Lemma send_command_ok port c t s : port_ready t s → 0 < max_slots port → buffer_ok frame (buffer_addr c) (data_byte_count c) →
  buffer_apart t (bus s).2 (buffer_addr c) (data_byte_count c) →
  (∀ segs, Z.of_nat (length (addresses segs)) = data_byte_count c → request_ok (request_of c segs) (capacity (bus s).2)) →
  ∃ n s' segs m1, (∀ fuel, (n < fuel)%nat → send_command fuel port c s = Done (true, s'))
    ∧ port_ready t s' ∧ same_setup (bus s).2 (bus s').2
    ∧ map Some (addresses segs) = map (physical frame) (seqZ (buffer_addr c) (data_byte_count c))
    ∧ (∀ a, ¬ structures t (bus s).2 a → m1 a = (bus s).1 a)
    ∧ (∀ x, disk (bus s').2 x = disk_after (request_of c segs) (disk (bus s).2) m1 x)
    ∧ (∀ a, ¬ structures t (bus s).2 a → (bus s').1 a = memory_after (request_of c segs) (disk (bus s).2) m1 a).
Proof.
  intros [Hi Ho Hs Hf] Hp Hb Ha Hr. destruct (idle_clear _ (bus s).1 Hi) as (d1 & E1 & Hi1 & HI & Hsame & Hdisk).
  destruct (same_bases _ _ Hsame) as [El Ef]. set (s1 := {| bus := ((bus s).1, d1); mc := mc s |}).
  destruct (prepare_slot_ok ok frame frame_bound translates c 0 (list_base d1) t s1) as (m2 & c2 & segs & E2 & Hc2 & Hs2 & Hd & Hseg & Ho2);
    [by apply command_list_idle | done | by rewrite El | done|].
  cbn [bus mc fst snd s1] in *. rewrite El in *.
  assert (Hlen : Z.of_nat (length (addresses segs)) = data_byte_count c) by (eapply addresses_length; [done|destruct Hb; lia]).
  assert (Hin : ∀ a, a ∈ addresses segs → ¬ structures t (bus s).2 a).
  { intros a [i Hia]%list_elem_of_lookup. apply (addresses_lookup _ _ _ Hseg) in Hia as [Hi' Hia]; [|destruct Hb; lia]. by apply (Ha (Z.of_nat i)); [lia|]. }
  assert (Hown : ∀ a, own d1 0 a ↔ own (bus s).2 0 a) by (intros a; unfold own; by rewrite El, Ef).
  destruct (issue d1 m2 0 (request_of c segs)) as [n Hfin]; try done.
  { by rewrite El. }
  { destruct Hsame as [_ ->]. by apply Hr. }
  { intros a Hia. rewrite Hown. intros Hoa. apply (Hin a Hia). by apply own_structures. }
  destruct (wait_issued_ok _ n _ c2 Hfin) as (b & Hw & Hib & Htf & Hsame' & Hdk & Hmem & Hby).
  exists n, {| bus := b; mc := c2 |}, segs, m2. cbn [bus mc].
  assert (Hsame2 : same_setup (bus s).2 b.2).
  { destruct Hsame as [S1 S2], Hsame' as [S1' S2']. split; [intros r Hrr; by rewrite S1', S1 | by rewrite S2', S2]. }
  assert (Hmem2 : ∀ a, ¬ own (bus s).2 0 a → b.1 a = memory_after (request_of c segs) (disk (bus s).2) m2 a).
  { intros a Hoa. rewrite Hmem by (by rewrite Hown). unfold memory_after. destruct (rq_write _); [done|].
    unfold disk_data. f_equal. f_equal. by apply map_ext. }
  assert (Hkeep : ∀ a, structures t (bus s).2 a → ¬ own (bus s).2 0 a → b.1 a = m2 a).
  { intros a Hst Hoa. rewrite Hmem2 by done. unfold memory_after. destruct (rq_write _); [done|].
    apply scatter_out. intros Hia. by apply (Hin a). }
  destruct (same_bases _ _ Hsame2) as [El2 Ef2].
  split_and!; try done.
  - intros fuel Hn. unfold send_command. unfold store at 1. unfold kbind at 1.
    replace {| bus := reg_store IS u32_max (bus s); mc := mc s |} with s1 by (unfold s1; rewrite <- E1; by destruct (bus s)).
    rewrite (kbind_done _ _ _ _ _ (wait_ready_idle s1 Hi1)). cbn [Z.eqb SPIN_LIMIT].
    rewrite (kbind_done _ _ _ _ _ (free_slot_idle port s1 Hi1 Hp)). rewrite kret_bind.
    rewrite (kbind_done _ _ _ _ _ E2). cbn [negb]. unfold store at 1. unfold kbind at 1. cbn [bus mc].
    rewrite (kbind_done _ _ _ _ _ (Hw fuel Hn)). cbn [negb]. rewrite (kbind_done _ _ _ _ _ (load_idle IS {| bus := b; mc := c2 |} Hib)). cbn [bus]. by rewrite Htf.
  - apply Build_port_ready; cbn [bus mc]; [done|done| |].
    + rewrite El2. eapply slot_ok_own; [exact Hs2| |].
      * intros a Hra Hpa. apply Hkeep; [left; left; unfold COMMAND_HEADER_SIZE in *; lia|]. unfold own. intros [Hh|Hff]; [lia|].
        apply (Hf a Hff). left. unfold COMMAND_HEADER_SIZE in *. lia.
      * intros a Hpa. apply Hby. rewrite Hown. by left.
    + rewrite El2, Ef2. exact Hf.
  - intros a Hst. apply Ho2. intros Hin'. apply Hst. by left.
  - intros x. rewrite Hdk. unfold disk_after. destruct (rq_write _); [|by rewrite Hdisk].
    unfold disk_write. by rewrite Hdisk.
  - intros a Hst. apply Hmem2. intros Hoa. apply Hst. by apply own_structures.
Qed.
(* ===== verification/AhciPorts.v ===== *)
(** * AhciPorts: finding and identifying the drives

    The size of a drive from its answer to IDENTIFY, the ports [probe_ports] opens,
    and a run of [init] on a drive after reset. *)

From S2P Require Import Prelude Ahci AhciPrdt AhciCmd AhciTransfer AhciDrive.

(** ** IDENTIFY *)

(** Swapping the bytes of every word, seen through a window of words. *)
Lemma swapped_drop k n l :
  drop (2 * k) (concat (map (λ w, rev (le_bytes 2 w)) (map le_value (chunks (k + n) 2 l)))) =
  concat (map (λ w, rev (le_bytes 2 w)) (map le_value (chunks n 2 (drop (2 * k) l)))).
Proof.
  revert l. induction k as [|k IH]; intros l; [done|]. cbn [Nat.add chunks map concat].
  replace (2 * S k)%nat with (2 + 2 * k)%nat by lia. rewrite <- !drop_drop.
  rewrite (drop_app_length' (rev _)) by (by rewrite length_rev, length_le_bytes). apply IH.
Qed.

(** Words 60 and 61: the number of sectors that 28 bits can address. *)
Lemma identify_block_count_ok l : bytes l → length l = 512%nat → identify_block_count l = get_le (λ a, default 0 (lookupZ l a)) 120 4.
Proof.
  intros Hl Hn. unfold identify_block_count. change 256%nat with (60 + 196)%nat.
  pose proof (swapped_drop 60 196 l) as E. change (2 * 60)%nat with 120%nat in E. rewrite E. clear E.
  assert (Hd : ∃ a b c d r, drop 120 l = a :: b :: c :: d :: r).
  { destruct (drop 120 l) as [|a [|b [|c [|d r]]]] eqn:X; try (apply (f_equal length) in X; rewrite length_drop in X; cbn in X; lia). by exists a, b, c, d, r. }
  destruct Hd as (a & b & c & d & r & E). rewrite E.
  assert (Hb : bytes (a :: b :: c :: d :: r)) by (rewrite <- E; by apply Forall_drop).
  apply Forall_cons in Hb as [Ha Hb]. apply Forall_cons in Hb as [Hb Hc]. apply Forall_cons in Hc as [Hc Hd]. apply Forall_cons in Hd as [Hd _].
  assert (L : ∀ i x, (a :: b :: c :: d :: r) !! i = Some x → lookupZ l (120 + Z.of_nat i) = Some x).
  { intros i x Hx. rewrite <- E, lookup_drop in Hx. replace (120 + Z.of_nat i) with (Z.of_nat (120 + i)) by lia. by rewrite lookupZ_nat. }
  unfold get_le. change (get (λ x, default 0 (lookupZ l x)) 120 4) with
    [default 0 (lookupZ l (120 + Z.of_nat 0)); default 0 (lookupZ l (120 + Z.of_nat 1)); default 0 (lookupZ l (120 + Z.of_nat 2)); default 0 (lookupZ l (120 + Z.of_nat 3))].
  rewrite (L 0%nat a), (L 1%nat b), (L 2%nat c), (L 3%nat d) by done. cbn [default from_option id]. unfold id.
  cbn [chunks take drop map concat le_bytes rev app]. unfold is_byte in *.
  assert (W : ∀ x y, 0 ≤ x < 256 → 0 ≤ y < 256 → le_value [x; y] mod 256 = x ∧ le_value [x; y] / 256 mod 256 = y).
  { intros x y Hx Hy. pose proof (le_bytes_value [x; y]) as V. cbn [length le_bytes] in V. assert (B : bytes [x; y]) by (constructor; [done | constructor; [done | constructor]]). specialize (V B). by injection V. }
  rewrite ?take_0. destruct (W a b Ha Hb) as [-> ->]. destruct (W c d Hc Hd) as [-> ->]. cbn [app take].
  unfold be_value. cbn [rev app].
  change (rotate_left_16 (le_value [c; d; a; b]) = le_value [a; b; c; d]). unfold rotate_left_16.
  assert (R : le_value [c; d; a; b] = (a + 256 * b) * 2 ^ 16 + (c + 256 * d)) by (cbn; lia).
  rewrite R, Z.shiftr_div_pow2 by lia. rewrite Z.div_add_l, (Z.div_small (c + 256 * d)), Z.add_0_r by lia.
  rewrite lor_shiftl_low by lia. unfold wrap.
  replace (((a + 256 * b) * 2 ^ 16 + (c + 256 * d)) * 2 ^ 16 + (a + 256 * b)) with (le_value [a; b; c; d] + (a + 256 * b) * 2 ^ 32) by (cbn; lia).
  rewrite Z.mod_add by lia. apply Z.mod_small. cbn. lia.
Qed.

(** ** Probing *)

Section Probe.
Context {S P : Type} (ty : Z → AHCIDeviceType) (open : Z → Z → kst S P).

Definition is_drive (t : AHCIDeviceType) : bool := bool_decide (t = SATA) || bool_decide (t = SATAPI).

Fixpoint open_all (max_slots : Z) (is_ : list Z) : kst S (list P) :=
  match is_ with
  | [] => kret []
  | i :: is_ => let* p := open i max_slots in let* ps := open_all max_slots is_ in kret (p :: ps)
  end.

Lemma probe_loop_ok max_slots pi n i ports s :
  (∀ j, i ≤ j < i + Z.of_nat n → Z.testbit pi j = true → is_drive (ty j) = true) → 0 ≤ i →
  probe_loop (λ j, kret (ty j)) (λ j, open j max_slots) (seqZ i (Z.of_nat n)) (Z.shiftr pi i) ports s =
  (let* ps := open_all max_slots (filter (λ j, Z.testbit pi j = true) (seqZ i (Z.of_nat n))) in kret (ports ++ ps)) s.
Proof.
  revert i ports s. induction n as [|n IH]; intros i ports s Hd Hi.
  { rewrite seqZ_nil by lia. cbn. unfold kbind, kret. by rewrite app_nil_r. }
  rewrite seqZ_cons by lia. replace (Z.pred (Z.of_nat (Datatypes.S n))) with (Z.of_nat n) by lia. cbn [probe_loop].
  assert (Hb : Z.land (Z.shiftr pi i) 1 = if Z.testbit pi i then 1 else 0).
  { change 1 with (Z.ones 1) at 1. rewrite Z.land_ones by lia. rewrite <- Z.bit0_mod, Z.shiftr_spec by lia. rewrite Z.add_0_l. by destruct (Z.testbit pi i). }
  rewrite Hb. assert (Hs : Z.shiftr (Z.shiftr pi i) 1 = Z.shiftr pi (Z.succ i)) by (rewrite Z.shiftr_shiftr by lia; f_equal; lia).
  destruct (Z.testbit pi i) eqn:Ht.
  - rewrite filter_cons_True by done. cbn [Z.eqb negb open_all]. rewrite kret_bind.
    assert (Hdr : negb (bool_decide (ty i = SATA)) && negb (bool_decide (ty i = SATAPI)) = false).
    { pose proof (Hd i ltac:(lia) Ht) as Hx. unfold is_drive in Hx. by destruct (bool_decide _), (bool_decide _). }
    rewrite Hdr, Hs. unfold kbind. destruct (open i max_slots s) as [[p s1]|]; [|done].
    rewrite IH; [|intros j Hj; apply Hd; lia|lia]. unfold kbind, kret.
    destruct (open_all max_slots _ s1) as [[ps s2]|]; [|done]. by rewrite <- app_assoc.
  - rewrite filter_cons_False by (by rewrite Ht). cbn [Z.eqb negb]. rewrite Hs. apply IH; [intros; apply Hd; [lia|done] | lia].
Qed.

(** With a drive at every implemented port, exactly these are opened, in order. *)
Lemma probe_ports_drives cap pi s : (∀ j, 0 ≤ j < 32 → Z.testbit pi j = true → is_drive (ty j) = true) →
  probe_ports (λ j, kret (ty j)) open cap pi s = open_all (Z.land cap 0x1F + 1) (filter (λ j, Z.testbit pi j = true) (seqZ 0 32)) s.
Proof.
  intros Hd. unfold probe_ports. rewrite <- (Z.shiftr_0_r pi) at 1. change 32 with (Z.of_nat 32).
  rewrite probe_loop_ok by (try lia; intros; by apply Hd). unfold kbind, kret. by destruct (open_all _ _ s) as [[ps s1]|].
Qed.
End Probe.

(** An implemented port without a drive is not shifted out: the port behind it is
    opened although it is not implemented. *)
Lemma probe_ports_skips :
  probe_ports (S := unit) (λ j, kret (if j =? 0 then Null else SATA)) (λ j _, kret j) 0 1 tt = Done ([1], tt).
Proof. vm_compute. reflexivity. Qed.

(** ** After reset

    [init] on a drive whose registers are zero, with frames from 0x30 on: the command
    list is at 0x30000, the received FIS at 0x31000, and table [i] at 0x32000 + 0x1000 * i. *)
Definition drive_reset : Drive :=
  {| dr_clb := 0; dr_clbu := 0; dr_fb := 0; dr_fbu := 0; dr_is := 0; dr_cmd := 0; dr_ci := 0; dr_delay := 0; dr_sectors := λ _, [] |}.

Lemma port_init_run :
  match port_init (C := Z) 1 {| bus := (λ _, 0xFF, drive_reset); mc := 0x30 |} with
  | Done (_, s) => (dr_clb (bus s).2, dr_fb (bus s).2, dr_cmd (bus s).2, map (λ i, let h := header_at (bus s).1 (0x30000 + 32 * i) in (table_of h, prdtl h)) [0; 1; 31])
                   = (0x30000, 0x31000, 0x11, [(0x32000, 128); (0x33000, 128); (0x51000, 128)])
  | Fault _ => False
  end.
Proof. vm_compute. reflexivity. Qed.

==

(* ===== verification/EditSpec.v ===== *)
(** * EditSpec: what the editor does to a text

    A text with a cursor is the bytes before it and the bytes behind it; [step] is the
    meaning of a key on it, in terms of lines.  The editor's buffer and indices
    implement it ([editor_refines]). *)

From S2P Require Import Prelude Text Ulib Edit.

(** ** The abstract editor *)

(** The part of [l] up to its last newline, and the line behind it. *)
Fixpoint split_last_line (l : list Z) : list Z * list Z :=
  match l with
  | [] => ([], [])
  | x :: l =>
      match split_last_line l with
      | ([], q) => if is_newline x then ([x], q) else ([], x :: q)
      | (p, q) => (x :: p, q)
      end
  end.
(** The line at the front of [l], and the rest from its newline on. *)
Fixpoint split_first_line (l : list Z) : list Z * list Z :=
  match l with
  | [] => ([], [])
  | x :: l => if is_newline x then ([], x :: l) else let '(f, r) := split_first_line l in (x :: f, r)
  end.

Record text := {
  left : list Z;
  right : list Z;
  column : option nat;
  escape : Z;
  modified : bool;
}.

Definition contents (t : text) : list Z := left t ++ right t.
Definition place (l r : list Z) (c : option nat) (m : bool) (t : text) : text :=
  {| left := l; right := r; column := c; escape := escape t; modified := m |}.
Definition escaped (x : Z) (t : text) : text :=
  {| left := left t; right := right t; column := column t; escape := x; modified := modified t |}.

WHAT TO DO →
Restate word for word the lines of the data above, starting at the line containing "Lemma send_command_ok port" and ending at the line containing "s).2) m1 x)", both included, and nothing more.

ANSWER BOX →
Lemma send_command_ok port c t s : port_ready t s → 0 < max_slots port → buffer_ok frame (buffer_addr c) (data_byte_count c) →
  buffer_apart t (bus s).2 (buffer_addr c) (data_byte_count c) →
  (∀ segs, Z.of_nat (length (addresses segs)) = data_byte_count c → request_ok (request_of c segs) (capacity (bus s).2)) →
  ∃ n s' segs m1, (∀ fuel, (n < fuel)%nat → send_command fuel port c s = Done (true, s'))
    ∧ port_ready t s' ∧ same_setup (bus s).2 (bus s').2
    ∧ map Some (addresses segs) = map (physical frame) (seqZ (buffer_addr c) (data_byte_count c))
    ∧ (∀ a, ¬ structures t (bus s).2 a → m1 a = (bus s).1 a)
    ∧ (∀ x, disk (bus s').2 x = disk_after (request_of c segs) (disk (bus s).2) m1 x)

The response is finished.